Directions:
Once the line containing "Definition own_string (key" has been written out, stop; until then, restate each line of the entries below word for word from the first.

━━━ Provided material

(* ===== verification/Keys.v ===== *)
(** * Names and addresses: the key functions of [connector.py] and the path
    functions of [serde_v2.py], and the choice of the backend.

    A cache key is an LMCache object the code only duck-types; [pykey] records
    what the code reads of it. *)
From Stdlib Require Import Ascii.
From S2P Require Import Prelude Sha256 Serde SerdeV2 SerdeV3 DfsBinding ObjBinding.
Open Scope Z_scope.
Open Scope py_scope.

(** ** Keys *)
Record pykey := mkKey {
  layer_id : option Z;                   (* getattr(key, "layer_id", None) *)
  to_string : option string;             (* key.to_string(), if it has one *)
  str_key : string;                      (* str(key) *)
  mro_to_string : list (option string);  (* each later class of the MRO: its own to_string, applied *)
}.

Definition _layer_of (key : pykey) : option Z := layer_id key.

Definition own_string (key : pykey) : string := default (str_key key) (to_string key).

Fixpoint first_some {A} (l : list (option A)) : option A :=
  match l with
  | [] => None
  | Some a :: _ => Some a
  | None :: l => first_some l
  end.

Definition _chunk_str (key : pykey) : string :=
  match _layer_of key with
  | Some _ => match first_some (mro_to_string key) with Some s => s | None => own_string key end
  | None => own_string key
  end.

Definition raddr : Type := bytes * option Z.
Definition _raw_addr (key : pykey) : raddr := (dkey_for_str (_chunk_str key), _layer_of key).

Definition _akeys_for (layer : option Z) : res (bytes * bytes) :=
  match layer with
  | None => Ok (AKEY_PAYLOAD, AKEY_META)
  | Some l => let? p := akey_layer l in let? m := akey_meta_layer l in Ok (p, m)
  end.

Definition _key_to_path (key : pykey) : string :=
  ("/" +:+ hexdigest (encode (own_string key)))%string.
Definition _PING_PATH : string := "/.daos-ping".
Definition _PING_DKEY : bytes := encode "ping".

(** v1 header to v3 metadata value. *)
Definition _repack_header (header : bytes) : res bytes :=
  let ps := prefix_size in
  let? (meta_len, pl) := parse_prefix (slice header 0 ps) in
  pack_meta (slice header ps (ps + meta_len)) pl STATE_COMMITTED.

(** ** serde_v2 paths *)
Definition V2_PREFIX : string := "/v2".
Definition key_to_path (key : pykey) : string :=
  (V2_PREFIX +:+ "/" +:+ hexdigest (encode (own_string key)))%string.

(** [s.rpartition(c)], without the separator. *)
Fixpoint rpart (c : Ascii.ascii) (s : string) : option (string * string) :=
  match s with
  | EmptyString => None
  | String a s =>
      match rpart c s with
      | Some (d, n) => Some (String a d, n)
      | None => if bool_decide (a = c) then Some (EmptyString, s) else None
      end
  end.
Definition rpartition (c : Ascii.ascii) (s : string) : string * string :=
  default (EmptyString, s) (rpart c s).
Definition temp_path (final nonce : string) : string :=
  let '(d, name) := rpartition "/"%char final in
  (d +:+ "/.tmp-" +:+ name +:+ "-" +:+ nonce)%string.
Definition split_v1_blob (blob : bytes) : res (bytes * bytes) := Serde.unpack blob.

(** ** The choice of the backend *)
Definition is_space (c : Ascii.ascii) : bool :=
  let n := Ascii.nat_of_ascii c in ((9 <=? n) && (n <=? 13) || (28 <=? n) && (n <=? 32))%nat.
Fixpoint lstrip (s : string) : string :=
  match s with String c s' => if is_space c then lstrip s' else s | EmptyString => s end.
Definition rstrip (s : string) : string := String.rev (lstrip (String.rev s)).
Definition lower_char (c : Ascii.ascii) : Ascii.ascii :=
  let n := Ascii.nat_of_ascii c in if ((65 <=? n) && (n <=? 90))%nat then Ascii.ascii_of_nat (n + 32) else c.
Fixpoint lower (s : string) : string :=
  match s with String c s => String (lower_char c) (lower s) | EmptyString => EmptyString end.
(** [env] is [os.environ.get("DAOS_FORCE_LAYOUT", "")]. *)
Definition forced_layout (env : string) : string := lower (rstrip (lstrip env)).

Definition _choose_backend {W} `{LibDaosConn W} (env pool cont : string) (sysname : option string)
  : M W bool :=
  let forced := forced_layout env in
  if negb (bool_decide (forced = ""%string)) && negb (bool_decide (forced = "posix"%string ∨ forced = "raw"%string))
  then raise ValueError else
  let! probe :=
    try_except (let! l := container_layout pool cont sysname in
                ret (inl (negb (l =? DAOS_PROP_CO_LAYOUT_POSIX))))
      (λ e, if is_exception e
            then Some (if bool_decide (forced = ""%string) then raise e
                       else ret (inr (bool_decide (forced = "raw"%string))))
            else None) in
  match probe with
  | inr forced_raw => ret forced_raw
  | inl raw =>
      if negb (bool_decide (forced = ""%string)) && negb (Bool.eqb (bool_decide (forced = "raw"%string)) raw)
      then raise ValueError
      else ret raw
  end.

(** ** Lemmas *)
Lemma hexdigest_hex m : all_hex (hexdigest m) = true.
Proof. apply all_hex_string. Qed.

(** The strings without a given character. *)
Fixpoint no_char (c : Ascii.ascii) (s : string) : bool :=
  match s with EmptyString => true | String a s => negb (bool_decide (a = c)) && no_char c s end.

Lemma no_char_app c a b : no_char c (a +:+ b)%string = no_char c a && no_char c b.
Proof. induction a as [|x a IH]; simpl; [done|]. by rw IH andb_assoc. Qed.

Lemma all_hex_no_char c s : is_hex c = false → all_hex s = true → no_char c s = true.
Proof.
  intros Hc. induction s as [|a s IH]; simpl; [done|]. intros [Ha Hs]%andb_prop.
  rw IH // andb_true_r bool_decide_false //. intros ->. congruence.
Qed.

Lemma rpart_none c s : no_char c s = true → rpart c s = None.
Proof.
  induction s as [|a s IH]; [done|]. cbn. intros [Ha Hs]%andb_prop. rw IH //. by destruct (bool_decide (a = c)).
Qed.
Lemma rpart_last d s : no_char "/" s = true → rpart "/"%char (d +:+ String "/" s)%string = Some (d, s).
Proof. intros Hs. induction d as [|a d IH]; simpl; [by rw rpart_none|by rw IH]. Qed.
Lemma rpart_hex d s : all_hex s = true → rpart "/"%char (d +:+ String "/" s)%string = Some (d, s).
Proof. intros Hs. apply rpart_last. by apply all_hex_no_char. Qed.

Lemma hexdigest_cons m : ∃ c s, hexdigest m = String c s ∧ is_hex c = true.
Proof.
  pose proof (length_hexdigest m) as Hl. pose proof (hexdigest_hex m) as Hh.
  destruct (hexdigest m) as [|c s]; [done|]. simpl in Hh. apply andb_prop in Hh as [Hc _]. eauto.
Qed.

Lemma temp_of_published k nonce :
  temp_path (key_to_path k) nonce =
  ("/v2/.tmp-" +:+ hexdigest (encode (own_string k)) +:+ "-" +:+ nonce)%string.
Proof.
  rw /temp_path /key_to_path /V2_PREFIX /rpartition.
  replace ("/v2" +:+ "/" +:+ hexdigest (encode (own_string k)))%string
    with ("/v2" +:+ String "/" (hexdigest (encode (own_string k))))%string by done.
  by rw rpart_hex; [apply hexdigest_hex|].
Qed.

Lemma string_app_inj (a b c d : string) :
  String.length a = String.length b → (a +:+ c = b +:+ d)%string → a = b ∧ c = d.
Proof.
  revert b. induction a as [|x a IH]; intros [|y b] Hl Heq; simplify_eq/=; [done|].
  by destruct (IH b) as [-> ->].
Qed.

(** The names [/<hex>] and [/v2/<hex>] by their first characters. *)
Lemma v1_name_head k : ∃ c s, _key_to_path k = String "/" (String c s) ∧ is_hex c = true.
Proof. destruct (hexdigest_cons (encode (own_string k))) as (c & s & E & Hc). exists c, s. by rw /_key_to_path E. Qed.
Lemma v2_name_head k : ∃ c s, key_to_path k = ("/v2/" +:+ String c s)%string ∧ is_hex c = true.
Proof. destruct (hexdigest_cons (encode (own_string k))) as (c & s & E & Hc). exists c, s. by rw /key_to_path E. Qed.

(** ** Properties *)

(** No two name spaces meet: the ping path, the warm-up probe of any
    process and every temporary name stay outside the names of published
    objects, v1 and v2 objects have different names, and the ping dkey is no
    key's dkey.  Temporary names of different digests or nonces differ. *)
Theorem names_never_collide k k' nonce nonce' pid :
  _key_to_path k ≠ _PING_PATH ∧
  _key_to_path k ≠ ("/.daos-probe." +:+ pid)%string ∧
  key_to_path k ≠ _key_to_path k' ∧
  temp_path (key_to_path k) nonce ≠ key_to_path k' ∧
  temp_path (key_to_path k) nonce ≠ _key_to_path k' ∧
  fst (_raw_addr k) ≠ _PING_DKEY ∧
  (temp_path (key_to_path k) nonce = temp_path (key_to_path k') nonce' →
     key_to_path k = key_to_path k' ∧ nonce = nonce').
Proof.
  destruct (v1_name_head k) as (c & s & E & Hc), (v1_name_head k') as (c' & s' & E' & Hc').
  destruct (v2_name_head k') as (d & t & Ed & Hd). rw !temp_of_published E E' Ed.
  split_and!.
  - intros [= ->]. done.
  - intros [= ->]. done.
  - intros [= <-]. done.
  - intros [= <-]. done.
  - intros [= <-]. done.
  - intros Heq. apply (f_equal length) in Heq. rw /= length_sha256 in Heq. done.
  - rw -Ed. intros [= Heq]. apply (string_app_inj (hexdigest _) (hexdigest _)) in Heq as [Hh Hn].
    + rw /key_to_path Hh. by injection Hn.
    + by rw !length_hexdigest.
Qed.

(** Keys of the same chunk (same string from the parent class) share a
    dkey whatever their layers, so a batch can be folded into one transfer;
    two of them with different layers in range have four different akeys. *)
Theorem layers_of_a_chunk_share_a_dkey k1 k2 l1 l2 p1 m1 p2 m2 :
  layer_id k1 = Some l1 → layer_id k2 = Some l2 →
  first_some (mro_to_string k1) = first_some (mro_to_string k2) →
  is_Some (first_some (mro_to_string k1)) →
  _akeys_for (Some l1) = Ok (p1, m1) → _akeys_for (Some l2) = Ok (p2, m2) →
  fst (_raw_addr k1) = fst (_raw_addr k2) ∧
  (l1 ≠ l2 → NoDup [p1; m1; p2; m2]) ∧ (l1 = l2 → p1 = p2 ∧ m1 = m2).
Proof.
  intros H1 H2 Hp [s Hs] Ha1 Ha2. split.
  { rw /_raw_addr /_chunk_str /_layer_of H1 H2 -Hp Hs //. }
  split; [|intros <-; rw Ha1 in Ha2; by injection Ha2].
  intros Hne. rw /_akeys_for in Ha1, Ha2.
  destruct (decide (layer_ok l1)) as [O1|B]; [|by rw akey_layer_bad in Ha1].
  destruct (decide (layer_ok l2)) as [O2|B]; [|by rw akey_layer_bad in Ha2].
  rw akey_layer_ok // akey_meta_layer_ok // in Ha1. rw akey_layer_ok // akey_meta_layer_ok // in Ha2.
  simplify_eq/=. assert (dec3 l1 ≠ dec3 l2) as Hd by (intros ?%dec3_inj; done).
  repeat constructor; rw ?elem_of_cons ?elem_of_nil; naive_solver.
Qed.

Lemma layers_of_a_chunk_share_a_dkey_witness :
  let k l := mkKey (Some l) None "layer" [None; Some "chunk"%string] in
  fst (_raw_addr (k 0)) = fst (_raw_addr (k 7)) ∧
  NoDup [encode "L000"; encode "M000"; encode "L007"; encode "M007"].
Proof.
  destruct (layers_of_a_chunk_share_a_dkey
    (mkKey (Some 0) None "layer" [None; Some "chunk"%string])
    (mkKey (Some 7) None "layer" [None; Some "chunk"%string]) 0 7
    (encode "L000") (encode "M000") (encode "L007") (encode "M007")) as (Ha & Hb & _);
    [reflexivity|reflexivity|reflexivity|by exists "chunk"%string|reflexivity|reflexivity|].
  split; [exact Ha|by apply Hb].
Defined.

(** The backend always agrees with the container: whenever the layout can
    be read, the object API is chosen exactly for a non-POSIX container, and
    an override that says otherwise is refused with ValueError; the override
    decides only when the probe failed, and without one the probe's own error
    goes out.  No handle is left open in any case. *)
Theorem backend_agrees_with_container {W : Type} `{LibDaosConnLaws W} env pool cont sys (w : W) :
  let forced := forced_layout env in
  let probed := fst (container_layout pool cont sys w) in
  wp (_choose_backend env pool cont sys) w
    (λ raw w', hset w' = hset w ∧
       match probed with
       | Ok l => raw = negb (l =? DAOS_PROP_CO_LAYOUT_POSIX)
       | Raise _ => forced = (if raw then "raw" else "posix")%string
       end)
    (λ e w', hset w' = hset w ∧
       (((forced ∉ [""; "posix"; "raw"]%string) ∧ e = ValueError) ∨
        (∃ l, probed = Ok l ∧ e = ValueError ∧
           forced = if l =? DAOS_PROP_CO_LAYOUT_POSIX then "raw"%string else "posix"%string) ∨
        (forced = ""%string ∧ probed = Raise e))).
Proof.
  intros forced probed. rw /_choose_backend -/forced. clearbody forced.
  destruct (negb (bool_decide (forced = ""%string)) && _) eqn:Ef.
  { apply wp_raise. split; [done|]. left. split; [|done].
    repeat case_bool_decide; simplify_eq/=. set_solver. }
  assert (forced = "" ∨ forced = "posix" ∨ forced = "raw")%string as Hforced.
  { repeat case_bool_decide; naive_solver. }
  clear Ef. pose proof (container_layout_balanced pool cont sys w) as Hb. rw /wp in Hb.
  apply wp_bind, wp_except, wp_bind. rw {1}/wp. unfold probed in *.
  destruct (container_layout pool cont sys w) as [[l|e] w1]; simpl.
  - apply wp_ret. simpl.
    destruct (negb (bool_decide (forced = ""%string)) && _) eqn:Ed; [apply wp_raise|by apply wp_ret].
    split; [done|]. right; left. exists l. split_and!; [done..|].
    destruct (l =? DAOS_PROP_CO_LAYOUT_POSIX); repeat case_bool_decide; naive_solver.
  - destruct Hb as [Hb He]. assert (is_exception e = true) as -> by (by destruct e).
    case_bool_decide as E1; [apply wp_raise|apply wp_ret, wp_ret].
    + split; [done|]. right; by right.
    + split; [done|]. case_bool_decide; naive_solver.
Qed.

(** A forced layout that contradicts the container is refused. *)
Lemma backend_agrees_with_container_witness :
  wp (_choose_backend " POSIX " "pool" "cont" None) (MemObj.healthy ∅)
    (λ raw _, raw = true) (λ e w', e = ValueError ∧ hset w' = ∅).
Proof.
  eapply wp_mono; [apply (backend_agrees_with_container " POSIX " "pool" "cont" None (MemObj.healthy ∅))| |].
  - intros raw w' [_ Hr]. exact Hr.
  - intros e w' [Hw [[_ ->]|[(l & _ & -> & _)|[Hbad _]]]]; [by split..|]. discriminate Hbad.
Defined.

━━━━━━

Completed task:
(* ===== verification/Keys.v ===== *)
(** * Names and addresses: the key functions of [connector.py] and the path
    functions of [serde_v2.py], and the choice of the backend.

    A cache key is an LMCache object the code only duck-types; [pykey] records
    what the code reads of it. *)
From Stdlib Require Import Ascii.
From S2P Require Import Prelude Sha256 Serde SerdeV2 SerdeV3 DfsBinding ObjBinding.
Open Scope Z_scope.
Open Scope py_scope.

(** ** Keys *)
Record pykey := mkKey {
  layer_id : option Z;                   (* getattr(key, "layer_id", None) *)
  to_string : option string;             (* key.to_string(), if it has one *)
  str_key : string;                      (* str(key) *)
  mro_to_string : list (option string);  (* each later class of the MRO: its own to_string, applied *)
}.

Definition _layer_of (key : pykey) : option Z := layer_id key.

Definition own_string (key : pykey) : string := default (str_key key) (to_string key).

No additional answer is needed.